• What is required:
Please work out how many lines in the data below hold the word "pass", and state only the number.

Extracted material START

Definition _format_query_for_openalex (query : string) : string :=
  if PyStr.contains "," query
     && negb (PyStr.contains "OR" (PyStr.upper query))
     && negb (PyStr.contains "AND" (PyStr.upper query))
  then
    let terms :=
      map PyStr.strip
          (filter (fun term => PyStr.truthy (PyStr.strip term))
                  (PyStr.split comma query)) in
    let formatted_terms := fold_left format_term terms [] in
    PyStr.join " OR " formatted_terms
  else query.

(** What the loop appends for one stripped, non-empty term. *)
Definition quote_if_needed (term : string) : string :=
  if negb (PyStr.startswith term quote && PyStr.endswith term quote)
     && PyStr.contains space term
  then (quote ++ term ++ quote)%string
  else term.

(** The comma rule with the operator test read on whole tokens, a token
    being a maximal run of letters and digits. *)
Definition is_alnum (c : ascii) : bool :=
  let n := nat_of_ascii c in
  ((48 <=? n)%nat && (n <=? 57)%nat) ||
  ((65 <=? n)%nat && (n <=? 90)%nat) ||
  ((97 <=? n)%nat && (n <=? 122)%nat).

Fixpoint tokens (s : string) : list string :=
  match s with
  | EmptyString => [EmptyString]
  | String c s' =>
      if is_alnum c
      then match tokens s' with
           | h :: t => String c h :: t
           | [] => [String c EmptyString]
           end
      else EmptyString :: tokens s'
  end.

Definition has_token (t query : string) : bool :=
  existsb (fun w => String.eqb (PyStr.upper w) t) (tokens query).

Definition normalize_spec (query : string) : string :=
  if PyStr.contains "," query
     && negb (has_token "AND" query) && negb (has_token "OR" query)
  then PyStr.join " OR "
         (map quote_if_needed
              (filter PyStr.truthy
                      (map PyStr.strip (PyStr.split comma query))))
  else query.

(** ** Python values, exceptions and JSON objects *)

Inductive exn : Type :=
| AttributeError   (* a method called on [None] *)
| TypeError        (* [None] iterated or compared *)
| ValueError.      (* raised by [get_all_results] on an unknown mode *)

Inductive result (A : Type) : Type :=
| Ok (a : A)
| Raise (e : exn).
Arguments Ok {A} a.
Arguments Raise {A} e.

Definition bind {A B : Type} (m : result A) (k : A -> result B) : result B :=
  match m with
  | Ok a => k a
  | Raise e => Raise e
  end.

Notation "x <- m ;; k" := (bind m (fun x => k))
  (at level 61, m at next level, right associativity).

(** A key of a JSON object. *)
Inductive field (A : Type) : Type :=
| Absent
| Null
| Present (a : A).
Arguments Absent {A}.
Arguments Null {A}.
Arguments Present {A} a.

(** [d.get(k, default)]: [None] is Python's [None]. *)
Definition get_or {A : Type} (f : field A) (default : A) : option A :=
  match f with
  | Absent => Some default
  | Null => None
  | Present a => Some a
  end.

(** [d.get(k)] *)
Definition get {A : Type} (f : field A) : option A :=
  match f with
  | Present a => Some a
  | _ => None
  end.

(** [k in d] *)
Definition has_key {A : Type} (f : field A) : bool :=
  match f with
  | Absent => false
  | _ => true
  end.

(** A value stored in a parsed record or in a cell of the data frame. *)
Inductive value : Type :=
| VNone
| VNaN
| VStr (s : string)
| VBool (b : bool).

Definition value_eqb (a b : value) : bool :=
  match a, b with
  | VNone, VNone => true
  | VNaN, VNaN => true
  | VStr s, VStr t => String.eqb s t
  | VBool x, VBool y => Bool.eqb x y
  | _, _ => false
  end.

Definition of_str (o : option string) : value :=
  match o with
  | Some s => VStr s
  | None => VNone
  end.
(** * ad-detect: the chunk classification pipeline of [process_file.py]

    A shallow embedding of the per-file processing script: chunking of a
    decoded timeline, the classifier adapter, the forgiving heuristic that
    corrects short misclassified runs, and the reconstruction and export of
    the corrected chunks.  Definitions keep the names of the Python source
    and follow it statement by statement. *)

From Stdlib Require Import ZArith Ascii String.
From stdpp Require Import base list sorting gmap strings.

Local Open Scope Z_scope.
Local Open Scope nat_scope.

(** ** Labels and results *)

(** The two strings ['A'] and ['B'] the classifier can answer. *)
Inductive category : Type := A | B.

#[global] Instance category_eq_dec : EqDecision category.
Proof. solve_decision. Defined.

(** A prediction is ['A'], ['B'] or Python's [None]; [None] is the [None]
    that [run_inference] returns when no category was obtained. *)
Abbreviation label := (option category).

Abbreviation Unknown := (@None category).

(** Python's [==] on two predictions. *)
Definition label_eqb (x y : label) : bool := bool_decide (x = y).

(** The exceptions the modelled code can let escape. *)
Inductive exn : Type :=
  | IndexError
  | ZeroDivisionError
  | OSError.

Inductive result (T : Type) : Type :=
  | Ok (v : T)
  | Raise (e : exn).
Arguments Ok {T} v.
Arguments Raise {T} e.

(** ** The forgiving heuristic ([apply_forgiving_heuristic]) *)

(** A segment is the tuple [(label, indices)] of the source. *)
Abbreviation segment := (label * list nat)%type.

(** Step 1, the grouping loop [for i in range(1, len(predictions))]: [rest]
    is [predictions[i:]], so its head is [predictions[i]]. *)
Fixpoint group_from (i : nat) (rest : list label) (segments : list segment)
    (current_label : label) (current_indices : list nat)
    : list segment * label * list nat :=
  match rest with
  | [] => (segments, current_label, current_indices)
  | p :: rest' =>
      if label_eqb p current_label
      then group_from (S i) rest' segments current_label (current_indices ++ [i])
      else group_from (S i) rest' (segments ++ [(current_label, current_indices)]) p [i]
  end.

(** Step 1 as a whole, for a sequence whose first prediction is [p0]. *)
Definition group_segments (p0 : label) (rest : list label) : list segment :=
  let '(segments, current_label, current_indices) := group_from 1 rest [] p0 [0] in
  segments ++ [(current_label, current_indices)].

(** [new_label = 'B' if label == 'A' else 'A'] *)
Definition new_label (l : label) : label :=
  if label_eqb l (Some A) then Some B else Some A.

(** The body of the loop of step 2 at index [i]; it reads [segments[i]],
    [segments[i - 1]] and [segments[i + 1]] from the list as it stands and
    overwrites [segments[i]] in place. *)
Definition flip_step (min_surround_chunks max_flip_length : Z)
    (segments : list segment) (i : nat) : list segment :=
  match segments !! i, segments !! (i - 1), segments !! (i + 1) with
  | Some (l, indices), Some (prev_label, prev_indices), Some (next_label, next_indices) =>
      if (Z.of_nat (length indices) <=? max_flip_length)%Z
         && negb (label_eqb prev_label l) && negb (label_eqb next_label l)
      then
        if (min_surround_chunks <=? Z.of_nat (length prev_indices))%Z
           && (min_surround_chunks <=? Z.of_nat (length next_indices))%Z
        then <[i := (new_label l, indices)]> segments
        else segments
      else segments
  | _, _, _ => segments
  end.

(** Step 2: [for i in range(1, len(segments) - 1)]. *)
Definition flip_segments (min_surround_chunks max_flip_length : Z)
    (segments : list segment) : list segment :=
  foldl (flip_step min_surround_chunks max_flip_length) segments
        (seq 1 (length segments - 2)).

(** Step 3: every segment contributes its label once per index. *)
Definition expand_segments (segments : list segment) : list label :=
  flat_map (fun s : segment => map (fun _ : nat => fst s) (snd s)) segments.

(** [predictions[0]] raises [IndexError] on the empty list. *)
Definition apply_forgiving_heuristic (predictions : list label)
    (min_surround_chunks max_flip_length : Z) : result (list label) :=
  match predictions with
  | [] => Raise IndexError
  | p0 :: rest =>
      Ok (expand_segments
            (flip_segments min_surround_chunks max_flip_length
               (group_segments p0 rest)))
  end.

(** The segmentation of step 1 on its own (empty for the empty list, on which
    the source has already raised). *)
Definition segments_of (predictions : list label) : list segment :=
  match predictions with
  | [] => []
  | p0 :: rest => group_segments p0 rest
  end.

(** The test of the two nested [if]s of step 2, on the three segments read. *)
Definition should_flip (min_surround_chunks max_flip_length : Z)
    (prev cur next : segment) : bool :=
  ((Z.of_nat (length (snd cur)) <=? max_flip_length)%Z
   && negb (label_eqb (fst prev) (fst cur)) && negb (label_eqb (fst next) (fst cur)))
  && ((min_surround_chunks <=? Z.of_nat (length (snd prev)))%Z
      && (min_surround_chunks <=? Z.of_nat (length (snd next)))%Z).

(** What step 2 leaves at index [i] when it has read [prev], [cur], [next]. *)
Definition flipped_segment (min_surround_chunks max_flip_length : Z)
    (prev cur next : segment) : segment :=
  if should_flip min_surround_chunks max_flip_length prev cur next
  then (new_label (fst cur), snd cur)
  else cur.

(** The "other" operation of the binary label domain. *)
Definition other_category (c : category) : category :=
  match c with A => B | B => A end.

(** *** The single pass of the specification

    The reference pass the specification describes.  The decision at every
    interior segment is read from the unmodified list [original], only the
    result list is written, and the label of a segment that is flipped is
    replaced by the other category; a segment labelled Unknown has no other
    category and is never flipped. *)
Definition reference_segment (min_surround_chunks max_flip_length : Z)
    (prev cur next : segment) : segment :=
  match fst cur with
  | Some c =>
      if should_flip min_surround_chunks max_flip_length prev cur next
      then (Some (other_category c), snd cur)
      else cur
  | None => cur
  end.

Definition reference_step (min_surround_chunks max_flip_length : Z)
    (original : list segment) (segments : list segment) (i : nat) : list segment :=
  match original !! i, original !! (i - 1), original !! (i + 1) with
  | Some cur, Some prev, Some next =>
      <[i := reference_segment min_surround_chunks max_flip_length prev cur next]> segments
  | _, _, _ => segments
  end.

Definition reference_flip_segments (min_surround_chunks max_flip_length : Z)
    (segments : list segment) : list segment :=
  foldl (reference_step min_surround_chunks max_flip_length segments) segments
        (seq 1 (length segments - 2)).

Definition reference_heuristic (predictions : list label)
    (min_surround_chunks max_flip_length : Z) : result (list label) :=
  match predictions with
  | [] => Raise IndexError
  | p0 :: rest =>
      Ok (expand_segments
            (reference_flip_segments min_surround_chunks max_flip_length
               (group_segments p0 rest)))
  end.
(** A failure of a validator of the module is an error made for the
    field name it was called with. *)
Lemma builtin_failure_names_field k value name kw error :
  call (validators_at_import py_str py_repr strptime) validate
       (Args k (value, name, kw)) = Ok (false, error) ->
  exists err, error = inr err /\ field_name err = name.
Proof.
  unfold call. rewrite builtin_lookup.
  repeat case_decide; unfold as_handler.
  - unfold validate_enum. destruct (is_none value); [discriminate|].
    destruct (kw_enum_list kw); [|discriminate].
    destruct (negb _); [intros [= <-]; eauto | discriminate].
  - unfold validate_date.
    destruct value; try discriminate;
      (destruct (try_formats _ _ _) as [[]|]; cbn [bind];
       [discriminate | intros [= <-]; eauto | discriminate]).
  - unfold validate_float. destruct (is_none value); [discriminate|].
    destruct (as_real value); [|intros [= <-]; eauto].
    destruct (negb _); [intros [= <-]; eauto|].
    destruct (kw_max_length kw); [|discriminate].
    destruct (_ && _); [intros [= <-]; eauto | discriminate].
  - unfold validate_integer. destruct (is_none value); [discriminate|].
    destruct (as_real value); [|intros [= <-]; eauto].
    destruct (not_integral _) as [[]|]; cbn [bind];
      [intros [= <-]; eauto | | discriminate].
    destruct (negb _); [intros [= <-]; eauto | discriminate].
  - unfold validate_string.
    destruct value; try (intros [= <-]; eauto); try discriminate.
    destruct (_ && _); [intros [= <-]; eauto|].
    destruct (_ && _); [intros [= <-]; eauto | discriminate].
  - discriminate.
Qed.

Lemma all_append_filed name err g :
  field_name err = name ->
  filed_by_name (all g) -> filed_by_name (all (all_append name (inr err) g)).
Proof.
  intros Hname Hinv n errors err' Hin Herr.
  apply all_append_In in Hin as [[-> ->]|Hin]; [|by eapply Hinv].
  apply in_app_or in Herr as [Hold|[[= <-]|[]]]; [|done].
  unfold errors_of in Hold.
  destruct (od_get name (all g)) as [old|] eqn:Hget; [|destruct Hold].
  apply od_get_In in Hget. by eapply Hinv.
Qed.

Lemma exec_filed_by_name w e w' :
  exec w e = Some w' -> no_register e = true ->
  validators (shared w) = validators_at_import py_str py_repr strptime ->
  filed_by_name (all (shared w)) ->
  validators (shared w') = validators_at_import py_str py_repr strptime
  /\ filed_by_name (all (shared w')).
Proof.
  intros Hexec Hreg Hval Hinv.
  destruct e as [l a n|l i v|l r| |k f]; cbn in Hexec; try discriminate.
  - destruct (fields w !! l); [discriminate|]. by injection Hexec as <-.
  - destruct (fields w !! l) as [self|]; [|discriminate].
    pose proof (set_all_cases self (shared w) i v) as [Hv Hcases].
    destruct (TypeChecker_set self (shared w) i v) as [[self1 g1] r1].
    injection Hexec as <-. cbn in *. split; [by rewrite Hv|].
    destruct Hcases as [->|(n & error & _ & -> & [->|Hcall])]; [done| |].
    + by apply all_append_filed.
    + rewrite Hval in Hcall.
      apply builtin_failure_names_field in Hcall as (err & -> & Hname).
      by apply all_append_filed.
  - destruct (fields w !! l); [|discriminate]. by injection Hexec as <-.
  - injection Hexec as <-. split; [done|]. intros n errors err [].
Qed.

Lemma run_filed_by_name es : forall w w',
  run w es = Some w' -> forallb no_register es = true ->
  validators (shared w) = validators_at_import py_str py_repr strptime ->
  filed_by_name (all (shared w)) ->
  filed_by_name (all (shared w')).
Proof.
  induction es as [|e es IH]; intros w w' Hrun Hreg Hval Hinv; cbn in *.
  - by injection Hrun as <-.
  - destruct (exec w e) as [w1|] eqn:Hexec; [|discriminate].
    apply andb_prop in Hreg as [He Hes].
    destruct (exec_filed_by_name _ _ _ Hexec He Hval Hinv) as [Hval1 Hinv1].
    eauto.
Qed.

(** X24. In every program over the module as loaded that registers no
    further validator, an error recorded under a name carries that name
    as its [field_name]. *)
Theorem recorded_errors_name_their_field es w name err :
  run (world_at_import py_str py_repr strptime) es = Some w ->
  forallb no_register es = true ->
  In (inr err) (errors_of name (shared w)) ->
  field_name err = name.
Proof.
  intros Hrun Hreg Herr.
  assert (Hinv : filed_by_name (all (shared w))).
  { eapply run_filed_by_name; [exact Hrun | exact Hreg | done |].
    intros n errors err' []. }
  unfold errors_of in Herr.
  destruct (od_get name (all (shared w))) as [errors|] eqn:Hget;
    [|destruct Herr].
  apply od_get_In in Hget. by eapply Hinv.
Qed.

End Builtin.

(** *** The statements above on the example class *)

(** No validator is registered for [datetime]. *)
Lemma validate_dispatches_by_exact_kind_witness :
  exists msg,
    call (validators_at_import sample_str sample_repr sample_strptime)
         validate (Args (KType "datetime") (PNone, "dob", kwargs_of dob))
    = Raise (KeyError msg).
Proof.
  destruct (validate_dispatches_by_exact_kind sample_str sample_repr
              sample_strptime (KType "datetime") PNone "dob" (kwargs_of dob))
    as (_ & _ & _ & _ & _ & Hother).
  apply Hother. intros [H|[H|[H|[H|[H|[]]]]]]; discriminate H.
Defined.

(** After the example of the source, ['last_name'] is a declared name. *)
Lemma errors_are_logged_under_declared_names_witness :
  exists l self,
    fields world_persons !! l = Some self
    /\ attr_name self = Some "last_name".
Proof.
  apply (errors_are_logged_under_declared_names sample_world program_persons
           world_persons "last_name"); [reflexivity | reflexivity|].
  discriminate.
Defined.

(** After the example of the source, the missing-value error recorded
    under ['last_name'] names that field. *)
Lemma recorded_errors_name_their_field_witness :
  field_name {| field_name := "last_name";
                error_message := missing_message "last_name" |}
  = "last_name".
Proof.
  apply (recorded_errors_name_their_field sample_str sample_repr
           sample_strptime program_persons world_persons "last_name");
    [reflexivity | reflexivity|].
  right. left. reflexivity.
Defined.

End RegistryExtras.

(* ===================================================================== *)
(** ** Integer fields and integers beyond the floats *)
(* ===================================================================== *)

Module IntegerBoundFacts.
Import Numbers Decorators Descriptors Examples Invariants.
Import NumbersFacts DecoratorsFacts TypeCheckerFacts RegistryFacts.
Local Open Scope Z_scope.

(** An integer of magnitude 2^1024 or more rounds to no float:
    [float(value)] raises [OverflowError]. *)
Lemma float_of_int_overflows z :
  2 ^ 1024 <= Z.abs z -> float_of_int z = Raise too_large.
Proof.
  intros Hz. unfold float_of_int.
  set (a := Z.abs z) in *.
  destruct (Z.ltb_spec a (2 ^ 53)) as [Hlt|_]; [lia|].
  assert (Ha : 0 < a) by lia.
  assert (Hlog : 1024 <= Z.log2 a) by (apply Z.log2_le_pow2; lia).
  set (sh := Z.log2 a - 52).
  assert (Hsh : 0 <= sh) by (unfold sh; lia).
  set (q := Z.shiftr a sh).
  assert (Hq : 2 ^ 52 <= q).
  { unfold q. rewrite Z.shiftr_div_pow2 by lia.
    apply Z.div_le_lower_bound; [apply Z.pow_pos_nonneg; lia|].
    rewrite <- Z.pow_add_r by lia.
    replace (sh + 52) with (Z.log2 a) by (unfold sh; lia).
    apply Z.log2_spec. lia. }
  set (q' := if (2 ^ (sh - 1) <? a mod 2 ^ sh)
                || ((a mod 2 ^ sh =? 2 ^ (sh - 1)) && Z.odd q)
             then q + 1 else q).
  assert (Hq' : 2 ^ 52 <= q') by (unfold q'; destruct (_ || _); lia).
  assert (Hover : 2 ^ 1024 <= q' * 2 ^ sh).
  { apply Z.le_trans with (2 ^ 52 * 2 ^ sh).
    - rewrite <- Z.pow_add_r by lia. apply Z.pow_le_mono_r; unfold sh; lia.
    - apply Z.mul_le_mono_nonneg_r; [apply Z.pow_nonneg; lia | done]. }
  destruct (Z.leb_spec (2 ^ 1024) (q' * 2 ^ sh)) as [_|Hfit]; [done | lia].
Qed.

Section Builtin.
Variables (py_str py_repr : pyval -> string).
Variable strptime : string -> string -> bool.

Extracted material END

• Reply:
2